◆ **Work to complete**:
Count up the lines below that hold "FloatText", then give that count by itself.

◆ **Task input**:
BEGIN

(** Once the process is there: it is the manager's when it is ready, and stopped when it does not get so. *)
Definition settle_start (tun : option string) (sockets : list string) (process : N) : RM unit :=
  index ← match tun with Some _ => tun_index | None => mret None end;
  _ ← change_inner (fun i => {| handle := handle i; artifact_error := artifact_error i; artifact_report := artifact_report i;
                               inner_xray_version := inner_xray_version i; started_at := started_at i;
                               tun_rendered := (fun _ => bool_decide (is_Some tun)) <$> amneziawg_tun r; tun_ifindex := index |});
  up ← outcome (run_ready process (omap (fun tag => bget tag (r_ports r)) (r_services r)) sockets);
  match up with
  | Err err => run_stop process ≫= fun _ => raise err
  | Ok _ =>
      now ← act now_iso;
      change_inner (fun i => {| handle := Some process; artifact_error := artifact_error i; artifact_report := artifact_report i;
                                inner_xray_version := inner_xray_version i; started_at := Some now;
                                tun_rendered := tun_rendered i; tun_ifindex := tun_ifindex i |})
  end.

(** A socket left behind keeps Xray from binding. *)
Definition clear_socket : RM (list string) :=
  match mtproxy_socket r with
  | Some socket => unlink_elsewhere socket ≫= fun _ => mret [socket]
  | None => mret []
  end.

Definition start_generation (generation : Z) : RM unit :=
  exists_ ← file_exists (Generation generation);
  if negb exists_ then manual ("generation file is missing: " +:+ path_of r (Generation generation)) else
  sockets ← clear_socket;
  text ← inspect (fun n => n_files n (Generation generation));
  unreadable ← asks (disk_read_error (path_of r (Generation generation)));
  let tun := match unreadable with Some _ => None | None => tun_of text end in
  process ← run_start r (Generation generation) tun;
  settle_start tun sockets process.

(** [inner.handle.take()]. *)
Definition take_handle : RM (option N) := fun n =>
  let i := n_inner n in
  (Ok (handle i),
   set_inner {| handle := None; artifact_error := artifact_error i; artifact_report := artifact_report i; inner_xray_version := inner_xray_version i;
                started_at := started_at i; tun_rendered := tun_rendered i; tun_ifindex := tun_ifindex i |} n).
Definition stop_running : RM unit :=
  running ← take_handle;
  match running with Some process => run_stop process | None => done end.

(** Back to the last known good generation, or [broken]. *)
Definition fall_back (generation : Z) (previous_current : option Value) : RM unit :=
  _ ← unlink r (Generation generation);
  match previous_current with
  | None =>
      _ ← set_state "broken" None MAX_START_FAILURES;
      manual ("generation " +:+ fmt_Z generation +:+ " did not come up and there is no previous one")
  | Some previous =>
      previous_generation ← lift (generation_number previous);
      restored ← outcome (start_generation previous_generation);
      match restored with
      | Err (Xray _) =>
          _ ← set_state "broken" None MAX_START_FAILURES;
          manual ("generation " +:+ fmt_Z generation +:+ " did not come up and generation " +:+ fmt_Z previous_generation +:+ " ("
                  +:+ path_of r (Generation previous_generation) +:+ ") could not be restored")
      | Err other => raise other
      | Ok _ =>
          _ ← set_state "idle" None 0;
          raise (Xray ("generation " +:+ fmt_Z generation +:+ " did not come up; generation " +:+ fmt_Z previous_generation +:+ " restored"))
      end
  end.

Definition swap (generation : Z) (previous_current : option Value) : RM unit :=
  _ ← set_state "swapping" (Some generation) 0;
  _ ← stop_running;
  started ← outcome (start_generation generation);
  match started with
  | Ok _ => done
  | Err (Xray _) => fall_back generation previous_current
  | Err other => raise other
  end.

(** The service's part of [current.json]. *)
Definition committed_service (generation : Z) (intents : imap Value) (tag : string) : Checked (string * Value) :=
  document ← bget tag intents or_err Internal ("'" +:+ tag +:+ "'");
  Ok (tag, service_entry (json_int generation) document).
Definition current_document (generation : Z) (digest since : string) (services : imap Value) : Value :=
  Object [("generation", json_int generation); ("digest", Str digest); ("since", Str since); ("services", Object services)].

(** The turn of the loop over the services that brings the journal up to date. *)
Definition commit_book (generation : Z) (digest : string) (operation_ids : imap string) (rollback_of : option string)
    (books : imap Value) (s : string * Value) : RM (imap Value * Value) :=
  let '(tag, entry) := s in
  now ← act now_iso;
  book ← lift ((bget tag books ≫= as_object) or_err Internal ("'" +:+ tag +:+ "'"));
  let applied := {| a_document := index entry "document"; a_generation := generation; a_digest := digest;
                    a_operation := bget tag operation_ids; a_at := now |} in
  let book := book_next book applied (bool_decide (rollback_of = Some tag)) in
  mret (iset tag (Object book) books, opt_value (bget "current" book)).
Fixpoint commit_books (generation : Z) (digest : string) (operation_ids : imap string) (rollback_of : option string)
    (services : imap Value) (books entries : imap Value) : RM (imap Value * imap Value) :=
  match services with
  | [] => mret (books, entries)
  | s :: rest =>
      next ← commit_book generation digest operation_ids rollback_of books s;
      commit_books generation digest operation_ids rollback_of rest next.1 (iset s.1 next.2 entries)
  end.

END
BEGIN

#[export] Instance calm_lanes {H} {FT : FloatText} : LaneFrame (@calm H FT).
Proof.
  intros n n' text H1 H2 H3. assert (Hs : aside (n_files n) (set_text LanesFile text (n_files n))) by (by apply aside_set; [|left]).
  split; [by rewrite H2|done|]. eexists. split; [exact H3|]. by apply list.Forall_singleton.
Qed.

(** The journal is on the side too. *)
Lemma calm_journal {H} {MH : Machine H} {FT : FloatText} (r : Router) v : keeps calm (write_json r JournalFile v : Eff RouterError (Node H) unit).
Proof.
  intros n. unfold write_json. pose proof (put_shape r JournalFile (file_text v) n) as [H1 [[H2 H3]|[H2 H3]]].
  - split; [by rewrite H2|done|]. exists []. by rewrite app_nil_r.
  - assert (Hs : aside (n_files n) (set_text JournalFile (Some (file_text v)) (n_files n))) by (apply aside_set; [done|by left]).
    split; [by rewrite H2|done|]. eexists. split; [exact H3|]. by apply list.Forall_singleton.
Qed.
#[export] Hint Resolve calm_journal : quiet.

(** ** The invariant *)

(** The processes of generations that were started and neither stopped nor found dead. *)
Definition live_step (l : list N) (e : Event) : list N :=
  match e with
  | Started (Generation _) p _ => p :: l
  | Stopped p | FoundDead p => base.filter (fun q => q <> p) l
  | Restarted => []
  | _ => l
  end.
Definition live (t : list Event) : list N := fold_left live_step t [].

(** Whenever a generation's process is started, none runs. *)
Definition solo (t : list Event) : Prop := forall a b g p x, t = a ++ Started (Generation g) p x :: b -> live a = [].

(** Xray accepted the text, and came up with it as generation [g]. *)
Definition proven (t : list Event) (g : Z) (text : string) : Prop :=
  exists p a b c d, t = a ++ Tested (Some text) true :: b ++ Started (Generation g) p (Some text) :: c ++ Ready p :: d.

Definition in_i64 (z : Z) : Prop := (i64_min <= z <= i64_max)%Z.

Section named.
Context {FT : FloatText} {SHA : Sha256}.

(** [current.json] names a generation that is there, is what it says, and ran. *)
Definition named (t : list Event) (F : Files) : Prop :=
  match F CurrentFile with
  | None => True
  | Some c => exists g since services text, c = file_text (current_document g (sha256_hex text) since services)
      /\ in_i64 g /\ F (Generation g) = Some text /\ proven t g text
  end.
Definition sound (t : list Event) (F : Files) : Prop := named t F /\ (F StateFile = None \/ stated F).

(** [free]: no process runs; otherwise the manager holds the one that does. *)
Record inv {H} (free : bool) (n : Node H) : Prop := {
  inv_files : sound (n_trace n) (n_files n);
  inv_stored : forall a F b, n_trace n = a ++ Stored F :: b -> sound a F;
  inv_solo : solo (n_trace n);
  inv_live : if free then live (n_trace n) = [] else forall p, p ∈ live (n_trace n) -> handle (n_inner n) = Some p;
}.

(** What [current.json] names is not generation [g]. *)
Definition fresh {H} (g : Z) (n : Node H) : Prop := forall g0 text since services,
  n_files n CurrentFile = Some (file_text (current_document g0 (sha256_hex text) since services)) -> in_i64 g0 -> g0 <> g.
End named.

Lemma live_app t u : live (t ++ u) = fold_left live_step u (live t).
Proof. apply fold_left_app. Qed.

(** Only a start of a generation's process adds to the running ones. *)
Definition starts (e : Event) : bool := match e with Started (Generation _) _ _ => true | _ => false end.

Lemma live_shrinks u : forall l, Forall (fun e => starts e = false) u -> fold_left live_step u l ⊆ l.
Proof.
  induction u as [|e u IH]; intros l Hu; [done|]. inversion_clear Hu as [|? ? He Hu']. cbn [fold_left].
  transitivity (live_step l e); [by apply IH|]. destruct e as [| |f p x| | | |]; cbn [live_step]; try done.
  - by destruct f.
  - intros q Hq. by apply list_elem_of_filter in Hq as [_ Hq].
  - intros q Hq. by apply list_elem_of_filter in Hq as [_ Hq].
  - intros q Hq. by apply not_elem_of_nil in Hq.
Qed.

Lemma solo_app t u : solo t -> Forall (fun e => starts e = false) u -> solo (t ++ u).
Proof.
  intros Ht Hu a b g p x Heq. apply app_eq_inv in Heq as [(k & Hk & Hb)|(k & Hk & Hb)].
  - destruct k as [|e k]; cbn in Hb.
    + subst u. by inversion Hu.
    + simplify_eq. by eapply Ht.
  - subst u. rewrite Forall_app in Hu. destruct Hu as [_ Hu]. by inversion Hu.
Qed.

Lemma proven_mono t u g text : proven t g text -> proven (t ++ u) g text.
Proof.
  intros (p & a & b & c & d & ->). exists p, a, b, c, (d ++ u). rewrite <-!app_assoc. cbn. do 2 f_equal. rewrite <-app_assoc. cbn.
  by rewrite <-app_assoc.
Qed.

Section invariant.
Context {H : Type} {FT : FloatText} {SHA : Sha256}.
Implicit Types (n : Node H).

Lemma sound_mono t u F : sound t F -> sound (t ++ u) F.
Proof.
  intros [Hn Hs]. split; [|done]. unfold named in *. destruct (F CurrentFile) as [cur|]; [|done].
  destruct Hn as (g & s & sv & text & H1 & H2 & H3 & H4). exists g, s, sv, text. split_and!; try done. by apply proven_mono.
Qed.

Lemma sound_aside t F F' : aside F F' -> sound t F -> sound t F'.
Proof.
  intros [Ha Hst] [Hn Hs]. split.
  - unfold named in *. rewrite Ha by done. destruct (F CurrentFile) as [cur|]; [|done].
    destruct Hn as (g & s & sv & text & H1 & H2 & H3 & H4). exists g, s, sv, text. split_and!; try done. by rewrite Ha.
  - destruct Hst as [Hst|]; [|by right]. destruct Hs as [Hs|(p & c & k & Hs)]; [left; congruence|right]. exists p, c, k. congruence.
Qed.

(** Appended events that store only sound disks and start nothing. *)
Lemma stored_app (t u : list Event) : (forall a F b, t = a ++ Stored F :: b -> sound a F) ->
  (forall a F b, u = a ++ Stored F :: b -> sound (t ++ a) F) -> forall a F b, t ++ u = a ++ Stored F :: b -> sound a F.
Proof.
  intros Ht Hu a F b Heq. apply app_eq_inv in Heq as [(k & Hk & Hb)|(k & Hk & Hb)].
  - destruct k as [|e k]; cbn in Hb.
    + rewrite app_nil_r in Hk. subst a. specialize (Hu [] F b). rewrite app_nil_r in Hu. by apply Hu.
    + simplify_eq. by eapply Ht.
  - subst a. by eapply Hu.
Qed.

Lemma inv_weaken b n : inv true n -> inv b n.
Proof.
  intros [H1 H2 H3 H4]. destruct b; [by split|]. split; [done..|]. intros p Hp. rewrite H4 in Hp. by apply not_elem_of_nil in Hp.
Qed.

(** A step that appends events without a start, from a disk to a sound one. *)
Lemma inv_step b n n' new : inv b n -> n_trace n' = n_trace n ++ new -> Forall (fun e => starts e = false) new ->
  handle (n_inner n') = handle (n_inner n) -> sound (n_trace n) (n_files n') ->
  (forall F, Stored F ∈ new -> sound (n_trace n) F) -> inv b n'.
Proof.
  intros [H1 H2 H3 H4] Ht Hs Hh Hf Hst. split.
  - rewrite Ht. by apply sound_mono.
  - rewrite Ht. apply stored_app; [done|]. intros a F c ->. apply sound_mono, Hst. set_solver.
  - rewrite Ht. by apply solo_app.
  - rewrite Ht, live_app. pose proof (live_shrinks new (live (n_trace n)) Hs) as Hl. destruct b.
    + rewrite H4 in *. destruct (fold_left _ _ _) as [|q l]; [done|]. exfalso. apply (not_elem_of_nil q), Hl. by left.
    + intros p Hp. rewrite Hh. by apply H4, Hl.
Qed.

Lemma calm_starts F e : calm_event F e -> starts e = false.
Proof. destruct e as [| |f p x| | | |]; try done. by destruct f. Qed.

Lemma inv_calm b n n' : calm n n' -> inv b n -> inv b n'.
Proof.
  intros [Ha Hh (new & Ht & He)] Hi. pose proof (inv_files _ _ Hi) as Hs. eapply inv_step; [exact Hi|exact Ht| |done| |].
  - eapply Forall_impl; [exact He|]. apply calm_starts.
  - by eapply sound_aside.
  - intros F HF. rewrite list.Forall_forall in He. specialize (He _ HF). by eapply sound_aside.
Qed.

END

◆ **Finished task**:
4